Glossary · Assessment Science
Cut Score
A cut score is the minimum score a test-taker must achieve to pass an assessment, advance to the next selection stage, or meet a defined competency standard. It transforms a continuous score distribution into a binary outcome — pass or fail, advance or screen out — and is one of the most consequential, and most frequently arbitrary, decisions in a selection process.
Why it matters in hiring and assessment.
The cut score is where abstract psychometrics meets concrete human outcomes. Set it too high, and qualified candidates are rejected; too low, and the test provides no useful screen. Set it arbitrarily — by rounding to 60 %, or because "that felt right," or because an HR manager wanted a specific shortlist size — and it is both indefensible under challenge and likely to produce adverse impact patterns that were never intended.
There are two broad categories of cut-score setting:
- Norm-referenced cut scores: "Pass the top 30 % of applicants." The threshold floats with the quality of the applicant pool. Practical for competitive selection when you need a shortlist of a fixed size. Problematic when pool quality varies across hiring cohorts — a low-quality pool in a slow market means weaker candidates advance at the same "percentile" threshold.
- Criterion-referenced cut scores: "Pass all candidates whose score corresponds to a predicted performance rating above a defined standard." Requires criterion validity data — the correlation between scores and performance outcomes — to ground the threshold in something real. Methods include the Angoff method (subject matter experts estimate the probability that a "minimally competent" worker answers each item correctly), the Bookmark method, and contrasting-groups analysis. These are more work to establish but far more defensible under legal or regulatory challenge.
The measurement error around a cut score — quantified by the standard error of measurement derived from the test's reliability coefficient — means that candidates near the threshold cannot be confidently classified.

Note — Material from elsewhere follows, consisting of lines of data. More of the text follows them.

(** X14: whatever the scope, the id and the configuration, the constructs
    [DatabaseCluster] creates have pairwise distinct paths, all below the
    path of the [DatabaseCluster] itself. *)
Theorem database_paths scope id props :
  let ds := declared (DatabaseCluster.constructor scope id props) in
  let self := cdk.path (cdk.child scope id) in
  NoDup (created_paths ds)
  /\ Forall (fun p => exists rest, p = self +:+ "/" +:+ rest) (created_paths ds).
Proof.
  destruct scope as [sn sp].
  by_flags props; lazy -[String.append]; generalize (sp +:+ "/" +:+ id); intros self.
  all: rewrite ?append_assoc; split; [distinct_paths | under_self].
Qed.

(** X15: whatever the scope, the id and the configuration, the constructs
    [ServerlessApi] creates and the layer it references have pairwise
    distinct paths, all below the path of the [ServerlessApi] itself. *)
Theorem api_paths path_join dirname scope id props :
  let ds := declared (ServerlessApi.constructor path_join dirname scope id props) in
  let self := cdk.path (cdk.child scope id) in
  NoDup (created_paths ds ++ layer_paths ds)
  /\ Forall (fun p => exists rest, p = self +:+ "/" +:+ rest)
            (created_paths ds ++ layer_paths ds).
Proof.
  destruct scope as [sn sp].
  by_api_props props; lazy -[String.append]; generalize (sp +:+ "/" +:+ id); intros self.
  all: rewrite ?append_assoc; split; [distinct_paths | under_self].
Qed.

(** X16: the name of the secret and the name of the proxy are built from the
    stack name alone: two [DatabaseCluster]s of one stack, whatever their ids
    and configurations, declare two secrets of the same name
    [<stack>-DbMasterSecret], and every proxy they declare is named
    [<stack>-RDSProxy]. *)
Theorem physical_names_ignore_id scope id1 id2 props1 props2 :
  let ds := declared (two_databases scope id1 id2 props1 props2) in
  map (fun s => secretsmanager.SecretProps.secretName s.2) (secrets ds)
  = [ cdk.stackName scope +:+ "-DbMasterSecret";
      cdk.stackName scope +:+ "-DbMasterSecret" ]
  /\ map (fun x => rds.DatabaseProxyOptions.dbProxyName x.2) (proxies ds)
     = repeat (cdk.stackName scope +:+ "-RDSProxy")
         ((match DatabaseProps.rdsProxy props1 with Some true => 1 | _ => 0 end)
          + (match DatabaseProps.rdsProxy props2 with Some true => 1 | _ => 0 end)).
Proof.
  by_flags_of props1; by_flags_of props2; split; reflexivity.
Qed.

A defensible process acknowledges this uncertainty with a "borderline band" and may apply additional review for candidates in that zone rather than treating the cut as a hard binary.

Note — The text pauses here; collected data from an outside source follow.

(** X26.  The decorator throws when no route of the target carries the
    decorated method (in particular when the target has no routes at
    all); otherwise it sets [validations] on the first route that
    carries it, and leaves every other route, and the order of the
    routes, as they were. *)
Theorem Validation_decorates_first_route (validations : value)
  (routes : Routes) (methodToDecorate : string) :
  NoDup (assoc_keys routes) ->
  ((forall e, In e routes -> route_named methodToDecorate (snd e) = false) ->
   exists message,
     Validation validations (Some routes) methodToDecorate
     = inl (Error message)
     /\ Validation validations None methodToDecorate = inl (Error message))
  /\ (forall before key route after,
         routes = before ++ (key, route) :: after ->
         (forall e, In e before ->
                    route_named methodToDecorate (snd e) = false) ->
         route_named methodToDecorate route = true ->
         Validation validations (Some routes) methodToDecorate
         = inr (before
                  ++ (key, assoc_set "validations" validations route)
                  :: after)).
Proof.
  intros Hnd. split.
  - intros Hnone. eexists. unfold Validation. cbv zeta.
    rewrite find_no_match by exact Hnone. split; reflexivity.
  - intros before key route after -> Hbefore Hroute.
    unfold Validation. cbv zeta.
    rewrite (@find_first_match _
               (fun e => route_named methodToDecorate (snd e))
               before after (key, route) Hbefore Hroute).
    f_equal. apply assoc_set_middle.
    unfold assoc_keys in Hnd. rewrite map_app in Hnd. simpl in Hnd.
    apply NoDup_remove_2 in Hnd. intros Hin. apply Hnd.
    apply in_or_app. now left.
Qed.

Lemma Validation_decorates_first_route_witness :
  NoDup (assoc_keys login_routes)
  /\ Validation (VStr "rules") (Some login_routes) "login"
     = inr [("GET /me", [("functionName", VStr "me")]);
            ("POST /login", [("functionName", VStr "login");
                             ("validations", VStr "rules")])].
Proof.
  assert (H : NoDup (assoc_keys login_routes)).
  { simpl. repeat constructor; simpl; intuition discriminate. }
  split; [exact H|].
  apply (proj2 (@Validation_decorates_first_route (VStr "rules")
                  login_routes "login" H)
           [("GET /me", [("functionName", VStr "me")])]
           "POST /login" [("functionName", VStr "login")] []);
    [reflexivity | | reflexivity].
  intros e [<- | []]. reflexivity.
Defined.

(* ------------------------------------------------------------------ *)
(** *** The environment of a queue function *)

Lemma find_append {A : Type} (p : A -> bool) (l1 l2 : list A) :
  find p (l1 ++ l2)
  = match find p l1 with
    | Some x => Some x
    | None => find p l2
    end.
Proof.
  induction l1 as [|x l1 IH]; simpl; [reflexivity|].
  now destruct (p x).
Qed.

Cut-score decisions should be documented at the time they are made, with the rationale recorded, before any candidates are assessed. Post-hoc cut-score adjustment to achieve a desired pass rate or shortlist size — even if it looks innocuous — is a significant legal risk.
Example.
A company uses an Angoff standard-setting panel of five experienced Java developers to set the cut score for a Java assessment. Each panellist estimates the probability that a minimally competent developer — someone they would hire but not consider a star performer — would answer each of the 40 items correctly. The mean of all panellist estimates across all items is 0.62, giving a cut score of 0.62 × 40 = 24.8, rounded to 25. Candidates scoring 25 or above advance. This score is documented, tied to a subject-matter-expert judgement of job-relevant minimum competency, and can be defended if challenged.
Related terms.
- Criterion Validity
Criterion validity evidence allows cut scores to be anchored to predicted performance levels rather than arbitrary round numbers.
- Adverse Impact
The cut score level directly determines pass rates and therefore affects whether disparate impact thresholds are triggered for protected groups.
- Reliability Coefficient
The standard error of measurement derived from the reliability coefficient determines the uncertainty band around the cut score — low reliability means more candidates are misclassified near the threshold.
- Norm-Referenced Scoring
One approach to cut-score setting uses the norm distribution to define a percentile threshold — contrasted with criterion-referenced methods that anchor to job performance.